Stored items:
(** X22.  Whatever the index and its mapping hold, an answer of
    [ask_question] names only chunks whose rows belong to the asking
    user and, when a non-empty list of documents is given, to one of
    these documents; its sources are those of the chunks it names, in
    the same order. *)
Theorem ask_question_cites_only_own_chunks (env : Collaborators) (w w' : World)
    (user_id : Z) (question : string) (session_id : option Z)
    (pdf_ids : option (list Z)) (top_k : Z) (a : Answer) :
  ask_question env user_id question session_id pdf_ids top_k w
  = (Returns a, w') →
  src_chunk_id <$> sources a = chunk_ids a
  ∧ ∀ c, c ∈ chunk_ids a →
      ∃ row, chunks w !! c = Some row ∧ chunk_user row = user_id
        ∧ (truthy_list pdf_ids = true → chunk_pdf row ∈ default [] pdf_ids).
Proof.
  intros Hask.
  destruct (ask_question_cases env user_id question session_id pdf_ids top_k w)
    as (o & w0 & Heq & Hcases).
  rewrite Hask in Heq. injection Heq as <- <-.
  destruct Hcases as [[_ [-> ->]] | (q & ids & prompt & _ & _
    & [[_ [-> ->]] | (text & srcs & _ & Hsrcs & [= ->] & _)])];
    try (split; [done|]; intros c Hc; by inversion Hc).
  simpl. split; [done|]. intros c Hc.
  rewrite hydrate_as_lookup in Hc.
  apply list_elem_of_fmap in Hc as ([c' row] & -> & Hin).
  apply list_elem_of_omap in Hin as (cid & _ & Hvis).
  unfold visible_row in Hvis.
  destruct (chunks w !! cid) as [row'|] eqn:Hrow; [|done].
  destruct (bool_decide (chunk_user row' = user_id)
            && (negb (truthy_list pdf_ids)
                || bool_decide (chunk_pdf row' ∈ default [] pdf_ids)))
    eqn:Hok; [|done].
  injection Hvis as <- <-. simpl. exists row'.
  apply andb_true_iff in Hok as [Hu Hp]. apply bool_decide_eq_true in Hu.
  split; [done|]. split; [done|]. intros Ht. rewrite Ht in Hp. simpl in Hp.
  by apply bool_decide_eq_true in Hp.
Qed.

Lemma ask_question_cites_only_own_chunks_witness :
  src_chunk_id <$> sources sample_answer = chunk_ids sample_answer
  ∧ ∀ c, c ∈ chunk_ids sample_answer →
      ∃ row, chunks chat_world !! c = Some row ∧ chunk_user row = 1
        ∧ (truthy_list (@None (list Z)) = true
           → chunk_pdf row ∈ default [] (@None (list Z))).
Proof.
  apply (ask_question_cites_only_own_chunks answering_env chat_world
           sample_exchange.2 1 "alpha?" (Some 1) None 5 sample_answer).
  vm_compute. reflexivity.
Defined.

(** X23.  With a session that exists when one is given,
    [ask_question] stores the exchange exactly when it returns an
    answer that names chunks and a session id other than 0 is given:
    then the question and the returned answer, with the chunk ids
    returned, are appended to the messages in this order under this
    session and user, and the session is saved once.  In every other
    case (fixed sentence, error-describing answer, exception, no
    session id, session id 0) the chat is left as it was. *)
Theorem ask_question_records_exchange (env : Collaborators) (w w' : World)
    (user_id : Z) (question : string) (session_id : option Z)
    (pdf_ids : option (list Z)) (top_k : Z) (o : outcome Answer) :
  ask_question env user_id question session_id pdf_ids top_k w = (o, w') →
  (∀ sid, session_id = Some sid → sid ≠ 0 → is_Some (chat_sessions w !! sid)) →
  match o with
  | Returns a =>
      if truthy_int session_id && negb (bool_decide (chunk_ids a = []))
      then
        messages w'
        = messages w
          ++ [ {| msg_session := default 0 session_id; msg_user := user_id;
                  msg_role := role_user; msg_content := question;
                  msg_chunk_ids := [] |};
               {| msg_session := default 0 session_id; msg_user := user_id;
                  msg_role := role_assistant; msg_content := answer a;
                  msg_chunk_ids := chunk_ids a |} ]
        ∧ ∃ n, chat_sessions w !! default 0 session_id = Some n
            ∧ chat_sessions w'
              = <[default 0 session_id := n + 1]> (chat_sessions w)
      else messages w' = messages w ∧ chat_sessions w' = chat_sessions w
  | _ => messages w' = messages w ∧ chat_sessions w' = chat_sessions w
  end.
Proof.
  intros Hask Hsession.
  destruct (ask_question_cases env user_id question session_id pdf_ids top_k w)
    as (o0 & w0 & Heq & Hcases).
  rewrite Hask in Heq. injection Heq as <- <-.
  destruct Hcases as [[-> Ho] | (q & ids & prompt & _ & Hne
    & [[-> Ho] | (text & srcs & _ & _ & -> & ->)])].
  - destruct o as [a | e |]; [|done..]. destruct Ho as [_ ->].
    by rewrite andb_false_r.
  - destruct o as [a | e |]; [|done..]. destruct Ho as [_ ->].
    by rewrite andb_false_r.
  - cbn [chunk_ids answer].
    assert (bool_decide ((hydrate user_id pdf_ids ids w).*1 = []) = false) as ->.
    { apply bool_decide_eq_false. intros Hnil. apply Hne.
      by destruct (hydrate user_id pdf_ids ids w). }
    rewrite andb_true_r.
    destruct (truthy_int session_id) eqn:Ht; [|done].
    destruct (_save_to_chat_history_effect (default 0 session_id) user_id
                question text (hydrate user_id pdf_ids ids w).*1
                (add_event (GenerateCall prompt)
                   (add_event (EmbedCall [question]) w)))
      as (_ & _ & _ & _ & _ & Hmsg & Hs).
    split; [exact Hmsg|]. rewrite Hs. simpl.
    destruct session_id as [sid|]; [|done]. simpl in *.
    destruct (Hsession sid eq_refl) as [n Hn]; [lia|].
    exists n. by rewrite Hn.
Qed.

Lemma ask_question_records_exchange_witness :
  match sample_exchange.1 with
  | Returns a =>
      if truthy_int (Some 1) && negb (bool_decide (chunk_ids a = []))
      then
        messages sample_exchange.2
        = messages chat_world
          ++ [ {| msg_session := default 0 (Some 1); msg_user := 1;
                  msg_role := role_user; msg_content := "alpha?";
                  msg_chunk_ids := [] |};
               {| msg_session := default 0 (Some 1); msg_user := 1;
                  msg_role := role_assistant; msg_content := answer a;
                  msg_chunk_ids := chunk_ids a |} ]
        ∧ ∃ n, chat_sessions chat_world !! default 0 (Some 1) = Some n
            ∧ chat_sessions sample_exchange.2
              = <[default 0 (Some 1) := n + 1]> (chat_sessions chat_world)
      else messages sample_exchange.2 = messages chat_world
           ∧ chat_sessions sample_exchange.2 = chat_sessions chat_world
  | _ => messages sample_exchange.2 = messages chat_world
         ∧ chat_sessions sample_exchange.2 = chat_sessions chat_world
  end.
Proof.
  apply (ask_question_records_exchange answering_env chat_world
           sample_exchange.2 1 "alpha?" (Some 1) None 5 sample_exchange.1).
  - vm_compute. reflexivity.
  - intros sid [= <-] _. vm_compute. by eexists.
Defined.
(** X10. The report of [stats] is the line of the track followed by one
    line per attached element, in attachment order; so attaching an
    element adds its line at the end of the report and changes nothing
    before it. *)
Theorem stats_lists_elements_in_order (b : Builder) (e : Element) :
  stats b = (track_line (track b)
             ++ fold_right String.append "" (map element_line (elements b)))%string /\
  stats (AttachElement e b) = (stats b ++ element_line e)%string.
Proof.
  unfold stats. split.
  - apply stats_fold.
  - simpl. rewrite fold_left_app. reflexivity.
Qed.

(** *** Codec selection *)

(** X11. [NewBuilder] binds a depacketizer exactly for the codecs named
    opus, VP8, VP9 and H264, and installs a partition head checker
    exactly for opus, VP8 and VP9: H264 is the one codec with a
    depacketizer and no checker.  The names are compared as they are,
    case included. *)
Theorem select_codec_supported (name : string) :
  (fst (select_codec name) <> None <->
   name = Opus \/ name = VP8 \/ name = VP9 \/ name = H264) /\
  (snd (select_codec name) <> None <->
   name = Opus \/ name = VP8 \/ name = VP9).
Proof.
  unfold select_codec.
  destruct (String.eqb_spec name Opus) as [->|H1];
    [split; (split; [auto|discriminate])|].
  destruct (String.eqb_spec name VP8) as [->|H2];
    [split; (split; [auto|discriminate])|].
  destruct (String.eqb_spec name VP9) as [->|H3];
    [split; (split; [auto|discriminate])|].
  destruct (String.eqb_spec name H264) as [->|H4]; simpl.
  - split; (split; [auto|]); try discriminate.
    + intros H; congruence.
    + intros [H|[H|H]]; discriminate H.
  - split; (split; [congruence|]); intuition congruence.
Qed.

(** *** The samples sent *)

Lemma sent_of_track_step (t : webrtc_Track) (a : Action) (s s' : Sys) :
  coherent s -> track (self s) = t ->
  Forall (fun v => TrackID v = ID t /\ Type_ v = codec_Type (Codec t))
         (sent (trace s)) ->
  step a s = Some s' ->
  Forall (fun v => TrackID v = ID t /\ Type_ v = codec_Type (Codec t))
         (sent (trace s')).
Proof.
  intros Hc Ht Hall H.
  destruct (stop_sent_writes s Hc) as [Hss _].
  step_inv H; simpl; rewrite ?Hss, ?sent_app, ?sent_write_all; simpl;
    rewrite ?app_nil_r; auto.
  apply Forall_app. split; auto.
Qed.
Lemma track_files_incremental mt files :
  (∀ f, f ∈ files → forces_full w i mt f = false) →
  track_files w i files (incremental, mt) = (incremental, mt).
Proof.
  revert mt. induction files as [|f files IH]; intros mt H; [done|].
  rewrite track_files_cons.
  rewrite track_file_quiet by (apply H, list_elem_of_here).
  apply IH. intros g Hg. by apply H, list_elem_of_further.
Qed.

(** The clock after the loop: the observed time for the files of the
    list that exist, the old entry for every other path. *)
Lemma track_files_clock s mt files p :
  (track_files w i files (s, mt)).2 !! p =
    match statSync w p with
    | Some t => if decide (p ∈ files) then Some t else mt !! p
    | None => mt !! p
    end.
Proof.
  revert s mt. induction files as [|f files IH]; intros s mt.
  - simpl. destruct (statSync w p); [|done].
    destruct (decide (p ∈ [])) as [H|]; [|done]. by apply elem_of_nil in H.
  - rewrite track_files_cons.
    destruct (track_file w i (s, mt) f) as [s' mt'] eqn:E.
    rewrite IH. destruct (decide (p = f)) as [->|Hne].
    + pose proof (track_file_same s mt f) as Hs. rewrite E in Hs. simpl in Hs.
      destruct (statSync w f) as [t|]; [|done].
      destruct (decide (f ∈ f :: files)) as [|n]; [by case_decide|].
      exfalso. apply n, list_elem_of_here.
    + pose proof (track_file_other s mt f p Hne) as Ho. rewrite E in Ho.
      simpl in Ho. rewrite Ho. destruct (statSync w p) as [t|]; [|done].
      destruct (decide (p ∈ files)) as [Hin|Hnin];
        destruct (decide (p ∈ f :: files)) as [Hin'|Hnin']; try done.
      * exfalso. by apply Hnin', list_elem_of_further.
      * apply elem_of_cons in Hin' as [?|?]; done.
Qed.

(** A file that does not force 'full' can be dropped from the list. *)
Lemma track_files_skip s mt files p :
  forces_full w i mt p = false →
  track_files w i files (s, mt) =
  track_files w i (filter (λ f, f ≠ p) files) (s, mt).
Proof.
  revert s mt. induction files as [|f files IH]; intros s mt Hp; [done|].
  rewrite track_files_cons.
  destruct (decide (f = p)) as [->|Hne].
  - rewrite filter_cons_False by (intros H; by apply H).
    rewrite track_file_quiet by done. by apply IH.
  - rewrite filter_cons_True by done. rewrite track_files_cons.
    pose proof (track_file_other s mt f p (not_eq_sym Hne)) as Ho.
    destruct (track_file w i (s, mt) f) as [s' mt']. simpl in Ho.
    apply IH. unfold forces_full in *. by rewrite Ho.
Qed.

End track.

(** ** Running the pass symbolically *)

Lemma dependency_files_app a b :
  dependency_files (a ++ b) = dependency_files a ++ dependency_files b.
Proof. apply flat_map_app. Qed.

Lemma dependency_files_file_message rq l :
  dependency_files (file_message rq <$> l) = l.
Proof.
  induction l as [|x l IH]; [done|].
  unfold dependency_files in *. simpl. by f_equal.
Qed.

#[local] Arguments track_files : simpl never.
#[local] Arguments dependency_files : simpl never.

Ltac unfold_pass :=
  unfold pass_on, OnceExit_body, setup_compiler, track_modification_times,
    scan_for_candidates, rebuild_if_full, build_css, replace_css,
    optimizeCss_call, createCompiler, initial_pass,
    mbind, M_bind, mret, M_ret, gets, modify, throw, allocate in *.

(** Case analysis on the innermost scrutinee the pass is stuck on. *)
Ltac pass_case :=
  match goal with
  | |- context [match ?x with _ => _ end] =>
      lazymatch x with
      | context [match _ with _ => _ end] => fail
      | _ =>
          match goal with
          | H : x = _ |- _ => rewrite H
          | _ => destruct x eqn:?
          end
      end
  end.

Ltac normalise_files :=
  unfold decision, checked_files, tracked_paths in *;
  repeat match goal with
    | H : compiler ?c = _ |- context [compiler ?c] => rewrite H
    | H : compiler ?c = _, H' : context [compiler ?c] |- _ =>
        lazymatch H' with H => fail | _ => rewrite H in H' end
    end;
  rewrite ?dependency_files_app, ?dependency_files_file_message,
    <- ?app_assoc in *.

Ltac run_pass :=
  unfold_pass; simpl in *; repeat (pass_case; simpl in * ); normalise_files.

Section pass_facts.
Context (plugin : Plugin) (w : World) (rq : Request) (c : Context) (n : nat).

Local Abbreviation ran := (pass_on plugin w rq c n).
Local Abbreviation compiled := (compile w (req_root rq) (inputBasePath w rq)).

Ltac use_decision :=
  repeat match goal with
    | H : (track_files _ _ _ _).1 = _ |- _ => rewrite H in *
    end.

(** Past the setup, the strategy and the clock are those of the loop. *)
Lemma pass_decision :
  setup_succeeds w rq c →
  rebuildStrategy ran.1 = Some (decision w rq c).1 ∧
  mtimes (context ran.1) = (decision w rq c).2.
Proof.
  intros [[h Hh]|[gs Hgs]]; run_pass; use_decision; done.
Qed.

(** When the setup throws, nothing but [fullRebuildPaths] has changed. *)
Lemma pass_setup_throws e :
  compiler c = None → compiled.2 = inl e →
  ran.2 = inl e ∧ rebuildStrategy ran.1 = None ∧
  log ran.1 = [EvClearRequireCache (fullRebuildPaths c);
               EvCompile (req_root rq) (inputBasePath w rq)] ∧
  compiler (context ran.1) = None ∧ mtimes (context ran.1) = mtimes c.
Proof. intros Hc He. run_pass. done. Qed.

(** However the pass throws, [css] and [optimizedCss] are as before. *)
Lemma pass_error_keeps_css e :
  ran.2 = inl e →
  css (context ran.1) = css c ∧ optimizedCss (context ran.1) = optimizedCss c.
Proof. run_pass; done. Qed.

(** The incremental path leaves the handle and its paths alone. *)
Lemma pass_incremental h :
  compiler c = Some h → (decision w rq c).1 = incremental →
  compiler (context ran.1) = Some h ∧
  fullRebuildPaths (context ran.1) = fullRebuildPaths c ∧
  fresh ran.1 = n ∧
  calls is_compile (log ran.1) = 0.
Proof. intros Hc Hd. run_pass; use_decision; done. Qed.

(** A pass that starts without a compiler and whose [compile] succeeds
    ends with a compiler and with the paths [compile] reports. *)
Lemma pass_first gs :
  compiler c = None → compiled.2 = inr gs →
  is_Some (compiler (context ran.1)) ∧
  fullRebuildPaths (context ran.1) = compiled.1.
Proof. intros Hc Hgs. run_pass; done. Qed.

(** The full path of an entry that has a compiler: scan, then
    [createCompiler], then the build on the handle just created. *)
Lemma pass_full h :
  compiler c = Some h → (decision w rq c).1 = full →
  ∃ rest,
    log ran.1 = EvScan (base plugin) (globs h)
                :: EvClearRequireCache (fullRebuildPaths c)
                :: EvCompile (req_root rq) (inputBasePath w rq) :: rest ∧
    match compiled.2 with
    | inl e => ran.2 = inl e ∧ rest = [] ∧ compiler (context ran.1) = Some h ∧
               fullRebuildPaths (context ran.1) = compiled.1
    | inr gs =>
        let created := {| handle_id := n; handle_css := req_root rq;
                          handle_base := inputBasePath w rq; globs := gs |} in
        compiler (context ran.1) = Some created ∧
        fullRebuildPaths (context ran.1) = compiled.1 ∧
        fresh ran.1 = S n ∧
        ∃ rest', rest = EvBuild created
                          (scan_candidates (scan w (base plugin) (globs h)))
                        :: rest'
    end.
Proof.
  intros Hc Hd. run_pass; use_decision; try done; eexists; split; try done;
    repeat split; try done; by eexists.
Qed.

Ltac in_log H :=
  repeat (apply elem_of_cons in H as [H|H]; try discriminate H);
  try (by apply elem_of_nil in H);
  simplify_eq;
  repeat match goal with
    | H1 : build w ?h ?cs = _, H2 : build w ?h ?cs = _ |- _ =>
        rewrite H1 in H2; simplify_eq
    end.

(** A build that throws ends the pass with its error, before [css] and
    [optimizedCss] are written and before any transform. *)
Lemma pass_build_throws h cs e :
  EvBuild h cs ∈ log ran.1 → build w h cs = inl e →
  ran.2 = inl e ∧
  css (context ran.1) = css c ∧ optimizedCss (context ran.1) = optimizedCss c ∧
  calls is_transform (log ran.1) = 0.
Proof.
  run_pass; intros Hin Hb; in_log Hin; done.
Qed.

Ltac use_gate Ho :=
  rewrite ?Ho in *;
  repeat match goal with
    | H : _ && truthy _ = _ |- _ => rewrite Ho in H
    | H : _ && false = true |- _ => by rewrite andb_false_r in H
    | H : _ && true = _ |- _ => rewrite andb_true_r in H
    | H : bool_decide _ = true |- _ => apply bool_decide_eq_true in H
    | H : bool_decide _ = false |- _ => apply bool_decide_eq_false in H
    end.

(** With [optimize] falsy, what the build returned is what is emitted. *)
Lemma pass_raw_output h cs built :
  truthy (optimize plugin) = false →
  EvBuild h cs ∈ log ran.1 → build w h cs = inr built →
  ran.2 = inr () ∧ root ran.1 = built ∧ css (context ran.1) = built ∧
  optimizedCss (context ran.1) = optimizedCss c ∧
  calls is_transform (log ran.1) = 0.
Proof.
  intros Ho. run_pass; intros Hin Hb; in_log Hin; use_gate Ho; done.
Qed.

(** With [optimize] truthy, a pass that returns ran the transform
    exactly when the built CSS differs from the cached one. *)
Lemma pass_gate :
  truthy (optimize plugin) = true → ran.2 = inr () →
  if decide (css (context ran.1) = css c) then
    calls is_transform (log ran.1) = 0 ∧
    optimizedCss (context ran.1) = optimizedCss c ∧
    root ran.1 = optimizedCss c
  else
    calls is_transform (log ran.1) = 1 ∧
    optimizedCss (context ran.1) =
      optimizeCss w (css (context ran.1)) (minify_of (optimize plugin)) ∧
    root ran.1 = optimizedCss (context ran.1).
Proof.
  intros Ho. run_pass; intros Hr; try discriminate Hr; use_gate Ho;
    case_decide; try done; exfalso; auto.
Qed.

Assignment:
The lines above, from the start of the records through the one containing "row = user_id", are to be printed exactly, and nothing else is to be included.

Answer box:
(** X22.  Whatever the index and its mapping hold, an answer of
    [ask_question] names only chunks whose rows belong to the asking
    user and, when a non-empty list of documents is given, to one of
    these documents; its sources are those of the chunks it names, in
    the same order. *)
Theorem ask_question_cites_only_own_chunks (env : Collaborators) (w w' : World)
    (user_id : Z) (question : string) (session_id : option Z)
    (pdf_ids : option (list Z)) (top_k : Z) (a : Answer) :
  ask_question env user_id question session_id pdf_ids top_k w
  = (Returns a, w') →
  src_chunk_id <$> sources a = chunk_ids a
  ∧ ∀ c, c ∈ chunk_ids a →
      ∃ row, chunks w !! c = Some row ∧ chunk_user row = user_id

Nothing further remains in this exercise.